And, slowly, the profits are coming. In the past three months, international wood brokers have placed orders here for more than 1.5 million board feet, valued at $3 million - the largest order since certification began seven years ago. It may be small - worldwide trade in forest products totaled $160 billion last year, according to the United Nations Food and Agriculture Organization - but conservationists hope it represents things to come.
Guatemala's National Council of Protected Areas (CONAP), in cooperation with the Rainforest Alliance and other NGOs, has given 12 communities living in designated "multipurpose areas" within the biosphere concessions of about 125,000 to 200,000 acres each.
These communities are charged with harvesting the forest in a sustainable manner: dividing the land into productive sections and logging only a few areas - of certain age and species - at a time each year.
The wood the community harvests is monitored and then certified by the Rainforest Alliance's independent auditing agency called SmartWood. All told, more than 32 million acres in the Americas, Europe, and Asia have been certified by SmartWood, the first such program accredited by the Forestry Stewardship Council (FSC), based in Bonn, Germany. In Central America, says Carrera, Guatemala is a model. Here, 1.1 million acres have been certified; in Nicaragua, by comparison, only 37,000 acres have been certified to date. Since FSC's inception in 1993, more than 115 million acres have been certified worldwide, about 1 percent of all forests.
CONAP estimates that 40 percent of the forest here has already been lost, but where the program has been implemented that number falls to a mere 1 percent.

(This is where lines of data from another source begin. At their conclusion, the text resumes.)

Lemma app_split_le : forall a x a' y,
  a ++ x = a' ++ y -> String.length a' <= String.length a ->
  exists z, a = a' ++ z /\ y = z ++ x.
Proof.
  induction a as [|c a IH]; intros x a' y E L.
  - destruct a'; [|simpl in L; lia]. exists ""; auto.
  - destruct a' as [|c' a']; simpl in *.
    + exists (String c a); auto.
    + inversion E; subst c'.
      destruct (IH x a' y H1) as (z & -> & ->); [lia|]. exists z; auto.
Qed.

(** The extension that [main] compares with ".csv" is a suffix of the
    path; it is empty, or it begins with the last dot of the path,
    contains no other dot and no slash, and something precedes it. *)
Theorem extension_of_path : forall p,
  exists root,
    p = root ++ extension p
    /\ (extension p = ""
        \/ exists e,
             extension p = String "." e
             /\ contains_char "." e = false
             /\ contains_char "/" e = false
             /\ root <> "").
Proof.
  intros p. unfold extension.
  destruct (rfind "." p) as [dotIndex|] eqn:D;
    [|exists p; rewrite app_nil_r; auto].
  destruct (rfind_some _ _ _ D) as (a & b & E & La & Cb).
  set (filenameIndex := match rfind "/" p with
                        | Some i => S i
                        | None => 0
                        end).
  destruct ((filenameIndex <=? dotIndex)
            && existsb _ (seq filenameIndex (dotIndex - filenameIndex)))
    eqn:C; [|exists p; rewrite app_nil_r; auto].
  apply andb_prop in C. destruct C as (Le & Ex).
  apply Nat.leb_le in Le.
  assert (Dp : drop dotIndex p = String "." b)
    by (rewrite E, <- La; apply drop_app).
  exists a. rewrite Dp.
  split; [exact E | right]. exists b. repeat split; auto.
  - subst filenameIndex.
    destruct (rfind "/" p) as [k|] eqn:S.
    + destruct (rfind_some _ _ _ S) as (a' & b' & E' & La' & Cb').
      rewrite E in E'.
      change (a' ++ String "/" b') with (a' ++ String "/" "" ++ b') in E'.
      rewrite <- app_assoc in E'.
      destruct (app_split_le a (String "." b) (a' ++ String "/" "") b' E')
        as (z & _ & Eb).
      * rewrite length_app; simpl. lia.
      * rewrite Eb in Cb'. rewrite contains_char_app in Cb'.
        apply orb_false_elim in Cb'. destruct Cb' as (_ & Cb').
        simpl in Cb'. exact Cb'.
    + apply rfind_none in S. rewrite E in S.
      rewrite contains_char_app in S. apply orb_false_elim in S.
      destruct S as (_ & S). simpl in S. exact S.
  - intros ->. simpl in La. subst dotIndex.
    replace (0 - filenameIndex) with 0 in Ex by lia.
    simpl in Ex. discriminate.
Qed.
(** * CodeGen Backend API: the generation endpoint of [app.py]

    A shallow embedding of [src/codegen-backend-api/app.py]: the secret
    redactor [redact], the provider selector [pick_provider], the two
    provider adapters [ollama_adapter] and [openai_adapter], and the request
    handler [generate] with its two delivery modes (buffered JSON and SSE).

    Conventions of the embedding.
    - A Python [str] is the list of its characters.  A character is an
      [ascii], read as a code point below 256; [lower_char] and [is_space]
      follow [str.lower] and [str.strip] on that range.
    - Values decoded from JSON and the dictionaries the handler builds are
      [pyval]s; a [dict] is an association list read by first match.
    - The process environment, the HTTP backend and the request are inputs.
      The backend is an oracle [network] answering each POST.
    - Effects (POSTs, yielded SSE frames, raised exceptions) live in the
      monad [io]: a computation extends a chronological [trace] and either
      returns or raises.
    - Building the JSON reply of a result renders it, and fails on a text
      that UTF-8 does not encode; which results those are is the input
      [render_error]. *)

From Stdlib Require Import List String Ascii Bool Arith ZArith Lia.
Import ListNotations.

Set Implicit Arguments.
Set Warnings "-register-all".

(* ================================================================== *)
(** * Python strings *)
(* ================================================================== *)

Module PyStr.

Definition str : Type := list ascii.

(** A literal of the source. *)
Definition lit (s : string) : str := list_ascii_of_string s.

Definition str_eqb (a b : str) : bool :=
  if list_eq_dec ascii_dec a b then true else false.

(** [str.lower()]: A-Z, and the upper-case letters of U+00C0..U+00DE
    (U+00D7, the multiplication sign, is not a letter). *)
Definition lower_char (c : ascii) : ascii :=
  let n := nat_of_ascii c in
  if ((65 <=? n) && (n <=? 90))
     || ((192 <=? n) && (n <=? 222) && negb (n =? 215))
  then ascii_of_nat (n + 32) else c.

Definition lower (s : str) : str := map lower_char s.

(** Whitespace as [str.strip()] sees it: U+0009..U+000D, U+001C..U+0020,
    U+0085 and U+00A0. *)
Definition is_space (c : ascii) : bool :=
  let n := nat_of_ascii c in
  ((9 <=? n) && (n <=? 13)) || ((28 <=? n) && (n <=? 32))
  || (n =? 133) || (n =? 160).

Fixpoint lstrip_by (p : ascii -> bool) (s : str) : str :=
  match s with
  | [] => []
  | c :: s' => if p c then lstrip_by p s' else s
  end.

Definition rstrip_by (p : ascii -> bool) (s : str) : str :=
  rev (lstrip_by p (rev s)).

(** [s.strip()] *)
Definition strip (s : str) : str := rstrip_by is_space (lstrip_by is_space s).

(** [s.rstrip(chars)] *)
Definition rstrip_chars (chars s : str) : str :=
  rstrip_by (fun c => existsb (Ascii.eqb c) chars) s.

(** [s.startswith(p)] *)
Fixpoint starts_with (p s : str) : bool :=
  match p, s with
  | [], _ => true
  | _ :: _, [] => false
  | a :: p', b :: s' => Ascii.eqb a b && starts_with p' s'
  end.

(** [sub in s] *)
Fixpoint str_in (sub s : str) : bool :=
  starts_with sub s
  || match s with
     | [] => false
     | _ :: s' => str_in sub s'
     end.

(** [s[:n]] for a non-negative [n] *)
Definition slice_to (n : nat) (s : str) : str := firstn n s.

(** [s.replace(old, new)] for a non-empty [old]: scan from the left; at an
    occurrence emit [new] and resume after it ([skip] counts the characters
    of the occurrence still to pass over). *)
Fixpoint replace_scan (old new : str) (skip : nat) (s : str) : str :=
  match s with
  | [] => []
  | c :: s' =>
      match skip with
      | S k => replace_scan old new k s'
      | O =>
          if starts_with old s
          then new ++ replace_scan old new (List.length old - 1) s'
          else c :: replace_scan old new 0 s'
      end
  end.

(** [s.replace(old, new)].  With an empty [old], Python puts [new] before
    every character and at the end. *)
Definition replace (old new s : str) : str :=
  match old with
  | [] => new ++ flat_map (fun c => c :: new) s
  | _ :: _ => replace_scan old new 0 s
  end.

(** Truthiness of a string and of an optional string: [x or d]. *)
Definition str_or (x d : str) : str :=
  match x with [] => d | _ :: _ => x end.

Definition opt_or (x : option str) (d : str) : str :=
  match x with
  | Some ((_ :: _) as s) => s
  | _ => d
  end.

End PyStr.
Import PyStr.

(* ================================================================== *)
(** * Python values, exceptions and effects *)
(* ================================================================== *)

Module Py.

(** The values [r.json()] can return and the handler builds.  A float is
    kept up to whether it is non-zero, which is all the truth test of
    [x or d] looks at. *)
Inductive pyval : Type :=
| PNone
| PBool (b : bool)
| PInt (z : Z)
| PFloat (nonzero : bool)
| PStr (s : str)
| PList (l : list pyval)
| PDict (d : list (str * pyval)).

Definition type_name (v : pyval) : str :=
  match v with
  | PNone => lit "NoneType"
  | PBool _ => lit "bool"
  | PInt _ => lit "int"
  | PFloat _ => lit "float"
  | PStr _ => lit "str"
  | PList _ => lit "list"
  | PDict _ => lit "dict"
  end.

Definition truthy (v : pyval) : bool :=
  match v with
  | PNone => false
  | PBool b => b
  | PInt z => negb (z =? 0)%Z
  | PFloat nz => nz
  | PStr s => match s with [] => false | _ => true end
  | PList l => match l with [] => false | _ => true end
  | PDict d => match d with [] => false | _ => true end
  end.

(** [x or d] *)
Definition py_or (x d : pyval) : pyval := if truthy x then x else d.

(** The exception classes that occur; every one derives from [Exception]. *)
Inductive exn_class : Type :=
| RuntimeError | AttributeError | TypeError | IndexError | KeyError
| JSONDecodeError | HTTPError.

(** An exception [e] with its text [str(e)]. *)
Record exn : Type := Exn { exn_cls : exn_class; exn_str : str }.

Inductive outcome (A : Type) : Type :=
| Return (a : A)
| Raise (e : exn).
Arguments Return {A} a.
Arguments Raise {A} e.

Meanwhile, of the 90,000 people who live in the biosphere, the majority of whom live below the poverty line, 6,110 people are registered in the concessions program. Carrera says people involved in the concessions earn, on average, at least $2,400 a year, double what those who sell wood illegally make.
These days, everything from crown molding to floorboards, decking to wheelbarrow handles - even Gibson guitars - is being made from certified lumber.